The Norman Conquest, however, had quickened tremendously interest in everything connected with Britain, even its legendary heroes; and so, early in the reign of Stephen, grandson of the Conqueror, the clerk, Geoffrey of Monmouth, drawing on the store of British legend and altering it freely, ventured to publish his “History of the Kings of Britain,” an alleged chronicle in Latin prose. Here we have for the first time in literary form the story of Arthur, King of Britain, of his wide conquests, and of his death at the hands of traitorous Mordred. Soon other authors, mostly Anglo-Norman or subject to Anglo-Norman influence, began to use material similar to Geoffrey’s.

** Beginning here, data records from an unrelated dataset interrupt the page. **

Lemma firstn_app_keep {A} (l l' : list A) (n k : nat) :
  (k <= length l')%nat -> n = (length l' - k)%nat ->
  firstn (length (l ++ l') - k) (l ++ l') = l ++ firstn n l'.
Proof.
  intros Hk ->. rewrite length_app.
  replace (length l + length l' - k)%nat with (length l + (length l' - k))%nat by lia.
  apply firstn_app_2.
Qed.

(** Filling a group up with the digit 84 gives a number that is at least
    the word and less than the word plus the weight of the last digit
    kept. *)
Lemma keep2_bounds (w : Z) :
  0 <= w <= 4294967295 ->
  w <= (((w / 614125 / 85 * 85 + (w / 614125) mod 85) * 85 + 84) * 85 + 84) * 85 + 84
    < w + 614125.
Proof. intros R. euclid. Qed.

Lemma keep3_bounds (w : Z) :
  0 <= w <= 4294967295 ->
  w <= (((w / 614125 / 85 * 85 + (w / 614125) mod 85) * 85
         + w / 85 mod 7225 / 85) * 85 + 84) * 85 + 84
    < w + 7225.
Proof. intros R. euclid. Qed.

Lemma keep4_bounds (w : Z) :
  0 <= w <= 4294967295 ->
  w <= (((w / 614125 / 85 * 85 + (w / 614125) mod 85) * 85
         + w / 85 mod 7225 / 85) * 85 + (w / 85 mod 7225) mod 85) * 85 + 84
    < w + 85.
Proof. intros R. euclid. Qed.

Lemma top_same (w a B M : Z) :
  0 < M -> w = B * M -> w <= a < w + M -> a / M = B.
Proof.
  intros HM -> H. symmetry. apply Z.div_unique with (a - B * M); lia.
Qed.

Lemma top_bytes_1 (a x : Z) :
  0 <= x <= 255 -> a / 16777216 = x -> (a / 16777216) mod 256 = x.
Proof. intros. euclid. Qed.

They celebrated Arthur’s Round Table, and various knights whom Geoffrey had not mentioned. By the beginning of the thirteenth century, the stories of Arthur and his knights had become world literature, for Geoffrey’s “Chronicle” and the first French Arthurian romances had been translated or adapted into every language of western Europe. Wherever they went, these stories retained certain common traits. In all was poetic wonder; in all was utter geographical confusion and historical inaccuracy; kings, knights, and ladies were characters contemporary with the authors who wrote about them; instead of the rough manners of the sixth century, there was the polish of mediæval chivalry. And with the exception of Geoffrey’s work, the first Arthur-stories were in verse, and the adventures of different knights formed the subjects of different romances.

In historical inaccuracies, mediæval authors did not change. Nor, for that matter, did post-mediæval authors; Arthur and his knights remain for all time typical romantic representatives of the age of chivalry. But early in the thirteenth century, writers began to turn metrical romances into prose. Then they began to combine the adventures of one knight with another in one romance, till by degrees there grew up vast jumbles of adventure which clumsily tried to give something like comprehensive tales of the adventures of Arthur and all his principal knights. Owing to multiplicity of sources and mistakes of scribes, these composite stories were sometimes contradictory and confusing in the extreme. A late copy of one of them seems to have been Malory’s principal source. Probably he modified this source by information from other manuscripts, and by independent judgment in putting materials together. However that may be, he has by no means brought order out of chaos. Yet, taken as a whole, Malory’s work has some organic structure. It is the best and clearest comprehensive story of “King Arthur and of his Noble Knights of the Round Table” that the Middle Ages have left us.